Felix
Felix

Reputation: 2668

Running a batch file with subprocess

I'd like to execute a simple batch file using Python. But I'm getting some error back from the process saying the file, directory or disc name is not right. I guess the best way to start is to show the code:

import subprocess as sp
from pathlib import Path

file = Path(r'C:\Program Files (x86)\test.bat')

p = sp.Popen(['"' + str(file) + '"'], stdin=sp.PIPE, stdout=sp.PIPE, stderr=sp.PIPE,
             shell=True, universal_newlines=True)
outs, errs = p.communicate('', timeout=5)
print(outs, '\n-----\n', errs)

I extended this with appending to system path and changing the working directory:

import os
import sys

sys.path.append(file.parent)
os.chdir(file.parent)

The batch file contains just a few echo commands for debugging. So I'd expect the code above to print the contents of the echoes. I've verified that I'm able to call it inside a command prompt from any folder. Previously I was getting some file permission error (WinError 5), so that might be related especially as the file is in Program Files. This error was not from the process, but Python itself.

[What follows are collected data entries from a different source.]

(* ===== verification/CctpSagaLogic.v ===== *)
(** * Reasoning about the bridge service

    Evidence is monotone in the history and depends on the fixed part of a transfer
    only; a permitted call keeps the invariant [coherent] ([exec_coherent]); so the
    service has a protocol ([saga_protocol]). *)

From stdpp Require Import base decidable strings numbers list gmap.
From Stdlib Require Import ZArith Lia.
From S2P Require Import Prelude RustStr Result Tasks CctpTypes CctpMessage CctpTrust CctpStore CctpStoreLogic.
From S2P Require Import CctpStoreLogic CctpEncoding CctpConfig Xdr Soroban CctpLocks Policy CctpCalls CctpService CctpSaga.

Local Open Scope Z_scope.
Local Open Scope record_scope.

Create HintDb saga.

Section Evidence.

Context {T : Time} {H : Hex} {K : Strkey} {D : Digest} {X : XdrLib} {J : PayloadJson} {L : Libs}.
Variable config : CctpConfig.
Implicit Types (h : list (Event Reply)) (t : CctpTransfer) (s : Store).

(** ** Monotonicity *)

Lemma seen_mono t h h' : h ⊆ h' → seen t h → seen t h'.
Proof. intros Hs (e & He & Hc). exists e. split; [by apply Hs|done]. Qed.

Lemma read_at_mono id v t h h' : h ⊆ h' → read_at id v t h → read_at id v t h'.
Proof. intros Hs [? ?]. split; [by eapply seen_mono|done]. Qed.

Lemma answered_mono e a h h' : h ⊆ h' → answered e a h → answered e a h'.
Proof. intros Hs Ha. by apply Hs. Qed.

Lemma quoted_mono t h h' : h ⊆ h' → quoted config t h → quoted config t h'.
Proof.
  intros Hs (r & p & a & He & Hp & Hrest). exists r, p, a. split; [done|]. split; [by apply Hs|done].
Qed.

Lemma burn_shown_mono t tx h h' : h ⊆ h' → burn_shown config t tx h → burn_shown config t tx h'.
Proof. intros Hs (f & x & Ha & ?). exists f, x. split; [by apply Hs|done]. Qed.

Lemma message_shown_mono t raw att h h' : h ⊆ h' → message_shown config t raw att h → message_shown config t raw att h'.
Proof. intros Hs (x & e & p & Ha & ?). exists x, e, p. split; [by apply Hs|done]. Qed.

Lemma submission_shown_mono t tx raw att n h h' :
  h ⊆ h' → submission_shown t tx raw att n h → submission_shown t tx raw att n h'.
Proof. intros Hs (x & e & p & Ha & ?). exists x, e, p. split; [by apply Hs|done]. Qed.

Lemma delivery_shown_mono t tx raw n h h' : h ⊆ h' → delivery_shown t tx raw n h → delivery_shown t tx raw n h'.
Proof. intros Hs Ha. by apply Hs. Qed.

Hint Resolve seen_mono read_at_mono answered_mono quoted_mono burn_shown_mono message_shown_mono
  submission_shown_mono delivery_shown_mono : saga.

Lemma backed_mono t h h' : h ⊆ h' → backed config t h → backed config t h'.
Proof. intros Hs [? ? ? ? ? ?]. split; naive_solver eauto with saga. Qed.

Lemma may_call_mono c h h' : h ⊆ h' → may_call config c h → may_call config c h'.
Proof.
  intros Hs. destruct c; cbn; try done; try (naive_solver eauto with saga).
  intros (H1 & H2 & H3). split; [done|]. split; [done|].
  destruct new_status; try done; naive_solver eauto with saga.
Qed.

(** ** Evidence depends on what the quote fixed *)

Lemma frozen_eq t t' : frozen t = frozen t' →
  direction t = direction t' ∧ source_chain_id t = source_chain_id t' ∧
  destination_chain_id t = destination_chain_id t' ∧ sender t = sender t' ∧ recipient t = recipient t' ∧
  amount t = amount t' ∧ finality t = finality t'.
Proof. unfold frozen. intros [=]. by split_and!. Qed.

Lemma frozen_id t t' : frozen t = frozen t' → transfer_id t = transfer_id t'.
Proof. unfold frozen. by intros [=]. Qed.

Lemma expectations_frozen t t' c :
  frozen t = frozen t' → build_corridor_expectations t c = build_corridor_expectations t' c.
Proof.
  intros (E1 & E2 & E3 & E4 & E5 & E6 & E7)%frozen_eq.
  unfold build_corridor_expectations, amount_cctp_subunits, body_message_sender. by rewrite E1, E4, E5, E6, E7.
Qed.

Lemma burn_facts_frozen t t' c tx :
  frozen t = frozen t' → build_expected_burn_facts t c tx = build_expected_burn_facts t' c tx.
Proof.
  intros E. unfold build_expected_burn_facts. rewrite (expectations_frozen _ _ _ E).
  apply frozen_eq in E as (E1 & E2 & E3 & E4 & E5 & E6 & E7).
  unfold amount_cctp_subunits. by rewrite E1, E4, E6, E7.
Qed.

Lemma quoted_frozen t t' h : frozen t = frozen t' → quoted config t h → quoted config t' h.
Proof.
  intros (E1 & E2 & E3 & E4 & E5 & E6 & E7)%frozen_eq. unfold quoted. by rewrite E1, E2, E3, E4, E5, E6, E7.
Qed.

Lemma burn_shown_frozen t t' tx h : frozen t = frozen t' → burn_shown config t tx h → burn_shown config t' tx h.
Proof.
  intros E (f & x & Ha & Hb & Hm). exists f, x. rewrite (burn_facts_frozen t t') in Hb by done.
  apply frozen_eq in E as (E1 & _). by rewrite E1 in Ha.
Qed.

Lemma message_shown_frozen t t' raw att h :
  frozen t = frozen t' → message_shown config t raw att h → message_shown config t' raw att h.
Proof. intros E (x & e & p & Ha & Hb & Hm). exists x, e, p. by rewrite (expectations_frozen t t') in Hb. Qed.

Lemma submission_shown_frozen t t' tx raw att n h :
  frozen t = frozen t' → submission_shown t tx raw att n h → submission_shown t' tx raw att n h.
Proof. intros (E1 & _)%frozen_eq. unfold submission_shown. by rewrite E1. Qed.
(* ===== verification/BuildProps.v ===== *)
(** * Builders and verifiers agree

    What the builders prepare is what the verifiers accept: the burn that is prepared for
    a transfer from Ethereum, once its sender executed it, is verified as that transfer's
    burn; the burn that is prepared on Stellar is an invocation that the verifier reads as
    that transfer's; a signature does not change the hash that binds a payload. And what
    is not prepared: a mint after the quote expired, a fee that overflows. *)

From stdpp Require Import base decidable strings numbers list countable.
From Stdlib Require Import ZArith Lia.
From S2P Require Import Prelude RustStr Result Tasks SwapTx Xdr CctpTypes CctpMessage CctpTrust CctpStore CctpEncoding.
From S2P Require Import CctpMessageProps CctpEncodingProps CctpConfig Soroban ChainRpc EvmVerify StellarVerify VerifyProps.
From S2P Require Import CctpCalls CctpService CctpStoreProps CctpServiceProps Builders.

Local Open Scope Z_scope.
Local Open Scope str_scope.

(** The alloy codec: the input of a burn with a hook is decoded to what it encodes and
    starts with its selector; an address in hexadecimal is its bytes. *)
Class AbiOk {H : Hex} (A : EvmAbi) : Prop := {
  abi_roundtrip a : abi_decode FDepositForBurnWithHook (abi_encode FDepositForBurnWithHook a) = Ok a;
  abi_bytes a : Forall is_byte (abi_encode FDepositForBurnWithHook a);
  abi_selector a : take 4 (abi_encode FDepositForBurnWithHook a) = DEPOSIT_FOR_BURN_WITH_HOOK_SELECTOR;
  abi_address s : is_valid_evm_address s = true → parse_address (trim s) = hex_decode (drop 2 (trim s));
}.

Section EvmBuild.

Context {T : Time} {H : Hex} {HO : HexOk H} {K : Strkey} {D : Digest} {R : RpcJson} {A : EvmAbi} {AO : AbiOk A} {J : PayloadJson}
  {B : BuildLib}.
Context (checks : bool).
Context (asked : ∀ c : BuildCall, BuildReply c → Prop).

Lemma address_bytes s a b : parse_address (trim s) = Some a → evm_address_to_bytes32 s = Ok b → b = address_to_bytes32 a.
Proof.
  intros Hp Hb. assert (Hv : is_valid_evm_address s = true).
  { revert Hb. unfold evm_address_to_bytes32. by destruct (is_valid_evm_address s). }
  rewrite (abi_address _ Hv) in Hp. apply evm_address_layout in Hb as (addr & Hd & Hl & ->). unfold address_to_bytes32. congruence.
Qed.

Lemma decode_hook_call c hook :
  decode_calldata ($"0x" ++ hex_encode (abi_encode FDepositForBurnWithHook (c, hook))) = Ok (mkDecodedBurnCall c (non_empty hook)).
Proof.
  unfold decode_calldata. change (strip_0x _) with (hex_encode (abi_encode FDepositForBurnWithHook (c, hook))).
  rewrite hex_decode_encode by apply abi_bytes. cbn [ok_or try_].
  pose proof (abi_selector (c, hook)) as Hs. assert (Hl : (4 <= length (abi_encode FDepositForBurnWithHook (c, hook)))%nat).
  { apply (f_equal length) in Hs. rewrite length_take in Hs. cbn [length DEPOSIT_FOR_BURN_WITH_HOOK_SELECTOR] in Hs. lia. }
  rewrite (proj2 (Nat.ltb_ge _ _) Hl). cbn [reject try_]. rewrite Hs, bool_decide_eq_false_2 by done.
  rewrite bool_decide_eq_true_2 by done. by rewrite abi_roundtrip.
Qed.

(** What the burn that the builder prepares looks like. *)
Record PreparedEvmBurn (t : CctpTransfer) (config : CctpConfig) (bundle : PreparedBurnBundle) (c : BurnCall) (hook : list Z) : Prop := {
  pe_payload : burn_primary bundle = EvmTransaction SEPOLIA_CHAIN_ID (sepolia_token_messenger (contracts config))
    ($"0x" ++ hex_encode (abi_encode FDepositForBurnWithHook (c, hook))) $"0";
  pe_amount : decimal_to_cctp_subunits (amount t) = Ok (bc_amount c);
  pe_domain : bc_destination_domain c = stellar_domain config;
  pe_forwarder : stellar_contract_to_bytes32 (stellar_cctp_forwarder (contracts config)) = Ok (bc_mint_recipient c);
  pe_caller : bc_destination_caller c = bc_mint_recipient c;
  pe_token : parse_address (trim (sepolia_usdc (contracts config))) = Some (bc_burn_token c);
  pe_fee : ∃ fee, max_fee t = Some fee ∧ decimal_to_cctp_subunits fee = Ok (bc_max_fee c);
  pe_finality : bc_min_finality c = corridor_min_finality (finality t);
  pe_hook : build_forwarder_hook_data_recipient (recipient t) = Ok hook;
}.

Lemma prepared_evm_burn b t config bundle :
  returns asked (Evm.prepare_burn b t config) (Ok bundle) → burn_step bundle = BurnPrepareStep.Burn →
  ∃ c hook, PreparedEvmBurn t config bundle c hook.
Proof.
  unfold Evm.prepare_burn. intros Hr Hs. pinv. case_match; pinv; [done|].
  match goal with Hb : Evm.encode_deposit_for_burn_with_hook _ _ _ _ _ _ _ _ = Ok _ |- _ =>
    unfold Evm.encode_deposit_for_burn_with_hook, Evm.parse_builder_address, Evm.u256_from_decimal in Hb; rinv end.
  do 2 eexists. split; cbn; try done. eauto.
Qed.

Lemma direction_of_evm_burn b t config bundle :
  returns asked (Evm.prepare_burn b t config) (Ok bundle) → direction t = CctpDirection.EvmToStellar.
Proof. unfold Evm.prepare_burn. intros Hr. pinv. guards. done. Qed.

(** *** The prepared burn, executed, is accepted *)

Lemma subunits_fit a n : decimal_to_cctp_subunits a = Ok n → fits U128 n.
Proof.
  unfold decimal_to_cctp_subunits, parse_decimal_to_subunits. intros Hp. rinv. case_match. rinv.
  eapply parse_uint_fits; [done|]. by unfold fits.
Qed.

Lemma hook_not_empty r hook : build_forwarder_hook_data_recipient r = Ok hook → non_empty hook = Some hook.
Proof.
  unfold build_forwarder_hook_data_recipient. intros Hh. apply try_Ok in Hh as (key & _ & Hh).
  destruct key; try discriminate Hh; cbn zeta in Hh; rewrite hook_copy in Hh; by injection Hh as <-.
Qed.

Context (node : ∀ c : NodeCall, NodeReply c).

(** The node answers a request, within the limits of the client, with a payload. *)
Definition node_shows (s : Shape) (r : Rpc) (p : Payload s) : Prop :=
  ∃ text resp, request_len r ≤ MAX_JSON_BODY_BYTES ∧ node (Post r) = Ok text ∧ str_len text ≤ MAX_JSON_BODY_BYTES ∧
    read_response s text = Ok resp ∧ rpc_error resp = None ∧ rpc_result resp = Some p.

Lemma evm_call_shows s r p : node_shows s r p → run_with node (evm_call s r) = Some (Ok p).
Proof.
  intros (text & resp & Hq & Hn & Ht & Hr & He & Hp). unfold evm_call.
  rewrite (run_with_mtry _ _ _ tt) by (by rewrite (proj2 (Z.ltb_ge _ _) Hq)).
  rewrite (run_with_mtry _ _ _ text) by (cbn; by rewrite Hn).
  rewrite (run_with_mtry _ _ _ tt) by (by rewrite (proj2 (Z.ltb_ge _ _) Ht)).
  rewrite (run_with_mtry _ _ _ resp) by (by rewrite Hr). by rewrite He, Hp.
Qed.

I also tried it with an executable, and a similar error was raised: WinError 2: the system cannot find the file specified. Any idea where I'm stumbling?


Attempts

Upvotes: 0

Views: 3380

Answers (1)

Eryk Sun
Eryk Sun

Reputation: 34270

Use a command-line string instead of an args list when passing shell=True or when running a batch script with the default shell=False.

On Windows, Popen processes an args list into a command line that's compatible with VC++ argument parsing. But cmd.exe don't use VC++ argument parsing rules, and even for an executable that does use VC++ rules (e.g. python.exe), the extra quotes you're adding (i.e. '"' + str(file) + '"') get backslash-escaped as literal quotation marks in the command line.